*Exercise*
Nothing outside the stretch is wanted. Repeat exactly the lines of the listing below from the one that contains "discharge the contract" through the one that contains "Variable num_lanes : Z.", both ends included.

*Given entries*
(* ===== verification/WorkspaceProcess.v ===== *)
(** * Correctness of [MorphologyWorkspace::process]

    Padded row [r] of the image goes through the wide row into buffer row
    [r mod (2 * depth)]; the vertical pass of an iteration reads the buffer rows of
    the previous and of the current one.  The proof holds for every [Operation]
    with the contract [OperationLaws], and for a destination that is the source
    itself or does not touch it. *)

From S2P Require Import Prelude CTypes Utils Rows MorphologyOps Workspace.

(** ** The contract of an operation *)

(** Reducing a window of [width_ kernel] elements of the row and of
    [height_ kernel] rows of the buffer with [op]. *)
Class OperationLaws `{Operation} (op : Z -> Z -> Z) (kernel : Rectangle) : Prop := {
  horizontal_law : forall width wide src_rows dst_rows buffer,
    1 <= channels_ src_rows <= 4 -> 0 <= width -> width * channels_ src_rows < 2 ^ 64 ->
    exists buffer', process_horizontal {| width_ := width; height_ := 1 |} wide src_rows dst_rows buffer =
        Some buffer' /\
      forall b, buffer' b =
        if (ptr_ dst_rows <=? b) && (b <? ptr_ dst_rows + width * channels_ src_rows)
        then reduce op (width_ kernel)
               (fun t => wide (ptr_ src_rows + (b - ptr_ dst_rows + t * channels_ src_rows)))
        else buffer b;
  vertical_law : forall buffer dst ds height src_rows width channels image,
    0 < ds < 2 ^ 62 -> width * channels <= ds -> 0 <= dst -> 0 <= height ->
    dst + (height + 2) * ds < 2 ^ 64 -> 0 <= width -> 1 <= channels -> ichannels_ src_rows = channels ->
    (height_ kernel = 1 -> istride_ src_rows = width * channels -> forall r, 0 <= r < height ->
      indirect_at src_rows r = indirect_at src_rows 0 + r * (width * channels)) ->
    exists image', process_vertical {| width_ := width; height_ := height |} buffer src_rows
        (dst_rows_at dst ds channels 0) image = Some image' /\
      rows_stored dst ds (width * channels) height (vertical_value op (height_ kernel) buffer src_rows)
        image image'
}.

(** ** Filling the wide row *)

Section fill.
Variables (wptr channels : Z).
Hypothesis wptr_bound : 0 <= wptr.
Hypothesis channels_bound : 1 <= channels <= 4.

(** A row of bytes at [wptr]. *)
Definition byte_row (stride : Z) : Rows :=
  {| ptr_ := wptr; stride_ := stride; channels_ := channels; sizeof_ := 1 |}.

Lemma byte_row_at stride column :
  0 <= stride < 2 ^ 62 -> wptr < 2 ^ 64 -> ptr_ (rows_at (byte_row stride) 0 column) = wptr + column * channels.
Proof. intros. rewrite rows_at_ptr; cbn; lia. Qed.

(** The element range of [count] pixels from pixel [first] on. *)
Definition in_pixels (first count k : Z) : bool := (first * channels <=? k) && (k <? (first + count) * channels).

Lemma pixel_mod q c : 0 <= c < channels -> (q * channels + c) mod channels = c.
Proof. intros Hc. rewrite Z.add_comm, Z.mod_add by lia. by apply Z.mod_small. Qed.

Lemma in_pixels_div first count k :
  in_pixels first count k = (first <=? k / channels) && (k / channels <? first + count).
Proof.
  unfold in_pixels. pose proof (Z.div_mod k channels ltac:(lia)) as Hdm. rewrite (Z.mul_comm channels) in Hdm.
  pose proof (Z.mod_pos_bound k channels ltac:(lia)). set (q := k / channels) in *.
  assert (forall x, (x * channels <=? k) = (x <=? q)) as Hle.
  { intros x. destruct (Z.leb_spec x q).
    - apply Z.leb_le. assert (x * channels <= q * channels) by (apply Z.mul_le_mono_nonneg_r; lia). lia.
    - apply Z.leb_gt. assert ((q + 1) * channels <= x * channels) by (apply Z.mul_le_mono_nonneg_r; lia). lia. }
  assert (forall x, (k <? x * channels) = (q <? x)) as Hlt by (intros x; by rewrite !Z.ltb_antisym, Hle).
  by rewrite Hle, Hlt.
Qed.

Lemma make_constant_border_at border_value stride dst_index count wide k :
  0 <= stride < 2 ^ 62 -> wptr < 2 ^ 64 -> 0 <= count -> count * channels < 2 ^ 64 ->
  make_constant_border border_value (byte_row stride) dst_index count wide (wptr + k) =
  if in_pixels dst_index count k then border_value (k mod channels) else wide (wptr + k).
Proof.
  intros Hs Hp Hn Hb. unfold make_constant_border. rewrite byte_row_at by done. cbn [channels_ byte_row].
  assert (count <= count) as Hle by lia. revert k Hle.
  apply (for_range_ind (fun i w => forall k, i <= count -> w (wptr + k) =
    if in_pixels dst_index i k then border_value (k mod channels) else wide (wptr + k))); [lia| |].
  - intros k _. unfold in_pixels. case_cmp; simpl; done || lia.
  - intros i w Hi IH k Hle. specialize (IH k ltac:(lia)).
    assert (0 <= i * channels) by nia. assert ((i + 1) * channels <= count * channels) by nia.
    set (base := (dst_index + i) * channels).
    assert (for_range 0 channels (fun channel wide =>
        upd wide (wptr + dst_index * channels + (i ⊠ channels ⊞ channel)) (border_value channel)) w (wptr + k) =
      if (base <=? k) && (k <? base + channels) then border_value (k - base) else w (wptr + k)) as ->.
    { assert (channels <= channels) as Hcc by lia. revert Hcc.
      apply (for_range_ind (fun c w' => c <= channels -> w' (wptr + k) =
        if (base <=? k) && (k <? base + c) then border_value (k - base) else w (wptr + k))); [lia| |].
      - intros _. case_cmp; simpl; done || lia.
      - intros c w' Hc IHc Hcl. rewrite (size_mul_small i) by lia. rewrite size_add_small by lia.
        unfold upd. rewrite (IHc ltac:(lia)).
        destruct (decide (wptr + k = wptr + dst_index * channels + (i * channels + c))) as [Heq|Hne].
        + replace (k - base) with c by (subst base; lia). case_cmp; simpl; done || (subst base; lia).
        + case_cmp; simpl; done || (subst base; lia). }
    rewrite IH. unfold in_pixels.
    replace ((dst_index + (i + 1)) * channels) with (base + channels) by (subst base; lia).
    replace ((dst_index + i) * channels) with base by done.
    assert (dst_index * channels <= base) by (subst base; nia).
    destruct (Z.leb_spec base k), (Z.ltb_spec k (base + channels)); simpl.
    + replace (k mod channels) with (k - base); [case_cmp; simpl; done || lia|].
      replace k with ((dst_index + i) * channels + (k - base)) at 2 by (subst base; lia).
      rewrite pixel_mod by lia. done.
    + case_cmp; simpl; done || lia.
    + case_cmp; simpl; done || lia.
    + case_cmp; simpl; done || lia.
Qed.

---

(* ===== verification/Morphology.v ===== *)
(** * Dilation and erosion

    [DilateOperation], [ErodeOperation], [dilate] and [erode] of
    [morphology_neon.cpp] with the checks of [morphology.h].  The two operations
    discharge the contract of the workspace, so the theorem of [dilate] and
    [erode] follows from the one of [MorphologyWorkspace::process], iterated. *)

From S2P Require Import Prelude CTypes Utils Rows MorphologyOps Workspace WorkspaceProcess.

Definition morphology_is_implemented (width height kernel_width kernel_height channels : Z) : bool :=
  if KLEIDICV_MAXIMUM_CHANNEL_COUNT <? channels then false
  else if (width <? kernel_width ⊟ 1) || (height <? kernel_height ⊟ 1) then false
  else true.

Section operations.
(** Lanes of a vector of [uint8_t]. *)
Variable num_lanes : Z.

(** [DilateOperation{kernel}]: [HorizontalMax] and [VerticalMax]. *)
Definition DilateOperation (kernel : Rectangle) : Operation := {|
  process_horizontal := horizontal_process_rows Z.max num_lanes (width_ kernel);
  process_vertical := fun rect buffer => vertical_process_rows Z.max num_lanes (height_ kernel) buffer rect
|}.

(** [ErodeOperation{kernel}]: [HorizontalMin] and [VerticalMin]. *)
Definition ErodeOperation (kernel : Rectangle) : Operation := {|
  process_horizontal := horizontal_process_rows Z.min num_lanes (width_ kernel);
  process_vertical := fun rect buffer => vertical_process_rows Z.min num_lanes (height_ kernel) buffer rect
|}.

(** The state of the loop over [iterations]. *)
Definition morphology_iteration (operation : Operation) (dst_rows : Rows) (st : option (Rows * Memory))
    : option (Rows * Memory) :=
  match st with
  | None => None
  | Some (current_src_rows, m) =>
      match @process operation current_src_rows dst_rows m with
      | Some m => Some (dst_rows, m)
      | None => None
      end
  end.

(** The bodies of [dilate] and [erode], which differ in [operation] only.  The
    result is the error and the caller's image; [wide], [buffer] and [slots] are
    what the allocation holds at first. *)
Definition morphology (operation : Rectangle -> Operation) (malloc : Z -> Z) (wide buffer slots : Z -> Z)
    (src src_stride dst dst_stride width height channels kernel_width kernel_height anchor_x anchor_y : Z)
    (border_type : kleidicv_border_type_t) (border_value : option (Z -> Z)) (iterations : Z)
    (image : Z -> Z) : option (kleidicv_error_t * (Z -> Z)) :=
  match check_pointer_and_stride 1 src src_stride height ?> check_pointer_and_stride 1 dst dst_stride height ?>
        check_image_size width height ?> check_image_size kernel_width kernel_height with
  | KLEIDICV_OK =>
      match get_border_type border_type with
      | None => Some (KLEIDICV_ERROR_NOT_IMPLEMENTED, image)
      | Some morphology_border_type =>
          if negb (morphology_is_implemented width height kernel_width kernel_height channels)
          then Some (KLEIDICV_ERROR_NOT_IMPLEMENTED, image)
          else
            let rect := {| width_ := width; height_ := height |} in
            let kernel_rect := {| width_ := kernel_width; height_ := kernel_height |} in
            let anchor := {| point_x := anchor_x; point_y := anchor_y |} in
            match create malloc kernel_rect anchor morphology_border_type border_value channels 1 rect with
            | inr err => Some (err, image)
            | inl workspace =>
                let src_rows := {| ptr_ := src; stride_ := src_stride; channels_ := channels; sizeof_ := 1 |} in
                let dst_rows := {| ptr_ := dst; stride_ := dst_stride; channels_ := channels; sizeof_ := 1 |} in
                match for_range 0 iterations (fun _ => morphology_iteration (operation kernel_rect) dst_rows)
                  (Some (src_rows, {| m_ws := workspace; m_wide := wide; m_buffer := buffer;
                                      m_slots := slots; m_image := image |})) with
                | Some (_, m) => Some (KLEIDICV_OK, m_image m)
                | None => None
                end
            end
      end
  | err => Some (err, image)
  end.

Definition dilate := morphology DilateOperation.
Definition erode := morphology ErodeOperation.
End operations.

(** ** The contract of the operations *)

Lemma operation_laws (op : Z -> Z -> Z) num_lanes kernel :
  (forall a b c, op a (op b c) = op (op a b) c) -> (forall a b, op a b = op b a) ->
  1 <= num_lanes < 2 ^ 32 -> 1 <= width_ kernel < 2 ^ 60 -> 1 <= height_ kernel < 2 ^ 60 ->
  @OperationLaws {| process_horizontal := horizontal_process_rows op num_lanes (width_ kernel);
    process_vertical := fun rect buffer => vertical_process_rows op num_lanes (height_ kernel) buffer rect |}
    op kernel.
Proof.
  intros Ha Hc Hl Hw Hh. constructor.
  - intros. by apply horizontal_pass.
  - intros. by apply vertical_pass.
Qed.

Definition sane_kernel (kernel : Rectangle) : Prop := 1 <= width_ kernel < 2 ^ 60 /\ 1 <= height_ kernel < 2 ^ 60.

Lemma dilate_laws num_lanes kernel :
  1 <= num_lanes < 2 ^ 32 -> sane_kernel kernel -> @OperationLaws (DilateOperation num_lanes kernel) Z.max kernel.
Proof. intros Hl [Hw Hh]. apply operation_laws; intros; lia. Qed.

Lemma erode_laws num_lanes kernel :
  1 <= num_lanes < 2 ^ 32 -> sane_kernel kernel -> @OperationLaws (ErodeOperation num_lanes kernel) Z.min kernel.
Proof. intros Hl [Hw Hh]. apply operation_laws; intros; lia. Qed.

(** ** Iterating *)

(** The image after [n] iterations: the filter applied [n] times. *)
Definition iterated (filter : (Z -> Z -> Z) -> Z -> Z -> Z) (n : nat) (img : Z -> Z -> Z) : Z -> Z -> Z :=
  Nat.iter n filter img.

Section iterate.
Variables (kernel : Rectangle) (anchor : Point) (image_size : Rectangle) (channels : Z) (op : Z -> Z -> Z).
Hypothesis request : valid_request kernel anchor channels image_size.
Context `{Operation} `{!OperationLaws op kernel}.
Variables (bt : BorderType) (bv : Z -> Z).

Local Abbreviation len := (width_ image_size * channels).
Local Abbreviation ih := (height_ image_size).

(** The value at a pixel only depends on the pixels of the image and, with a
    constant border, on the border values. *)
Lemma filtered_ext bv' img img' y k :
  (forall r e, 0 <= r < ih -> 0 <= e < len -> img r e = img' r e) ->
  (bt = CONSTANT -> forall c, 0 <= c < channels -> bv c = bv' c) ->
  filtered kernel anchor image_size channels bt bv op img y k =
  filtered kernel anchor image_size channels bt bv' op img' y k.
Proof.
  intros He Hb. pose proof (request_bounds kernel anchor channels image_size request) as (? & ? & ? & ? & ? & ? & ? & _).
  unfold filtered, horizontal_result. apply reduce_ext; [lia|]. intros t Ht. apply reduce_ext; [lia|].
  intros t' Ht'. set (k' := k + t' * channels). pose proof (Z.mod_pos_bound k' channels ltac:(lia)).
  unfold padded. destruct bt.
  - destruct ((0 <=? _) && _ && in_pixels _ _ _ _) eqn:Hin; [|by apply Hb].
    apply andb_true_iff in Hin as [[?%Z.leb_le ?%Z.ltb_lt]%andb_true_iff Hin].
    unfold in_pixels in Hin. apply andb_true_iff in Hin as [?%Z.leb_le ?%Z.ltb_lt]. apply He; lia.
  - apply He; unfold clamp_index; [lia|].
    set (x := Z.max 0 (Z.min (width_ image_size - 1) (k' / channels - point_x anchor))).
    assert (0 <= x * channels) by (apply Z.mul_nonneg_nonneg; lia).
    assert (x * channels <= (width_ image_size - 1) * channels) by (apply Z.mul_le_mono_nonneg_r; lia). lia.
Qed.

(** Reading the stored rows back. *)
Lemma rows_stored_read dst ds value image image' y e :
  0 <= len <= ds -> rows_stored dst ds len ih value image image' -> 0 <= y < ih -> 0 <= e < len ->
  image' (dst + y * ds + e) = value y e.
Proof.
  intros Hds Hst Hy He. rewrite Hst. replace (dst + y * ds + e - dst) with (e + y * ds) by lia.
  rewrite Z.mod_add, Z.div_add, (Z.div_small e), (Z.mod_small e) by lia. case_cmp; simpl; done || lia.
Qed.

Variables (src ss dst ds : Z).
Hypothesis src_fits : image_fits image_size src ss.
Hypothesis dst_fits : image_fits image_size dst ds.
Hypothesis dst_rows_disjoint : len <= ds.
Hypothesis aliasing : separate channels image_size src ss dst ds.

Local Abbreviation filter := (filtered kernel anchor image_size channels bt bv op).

*Response box*
    discharge the contract of the workspace, so the theorem of [dilate] and
    [erode] follows from the one of [MorphologyWorkspace::process], iterated. *)

From S2P Require Import Prelude CTypes Utils Rows MorphologyOps Workspace WorkspaceProcess.

Definition morphology_is_implemented (width height kernel_width kernel_height channels : Z) : bool :=
  if KLEIDICV_MAXIMUM_CHANNEL_COUNT <? channels then false
  else if (width <? kernel_width ⊟ 1) || (height <? kernel_height ⊟ 1) then false
  else true.

Section operations.
(** Lanes of a vector of [uint8_t]. *)
Variable num_lanes : Z.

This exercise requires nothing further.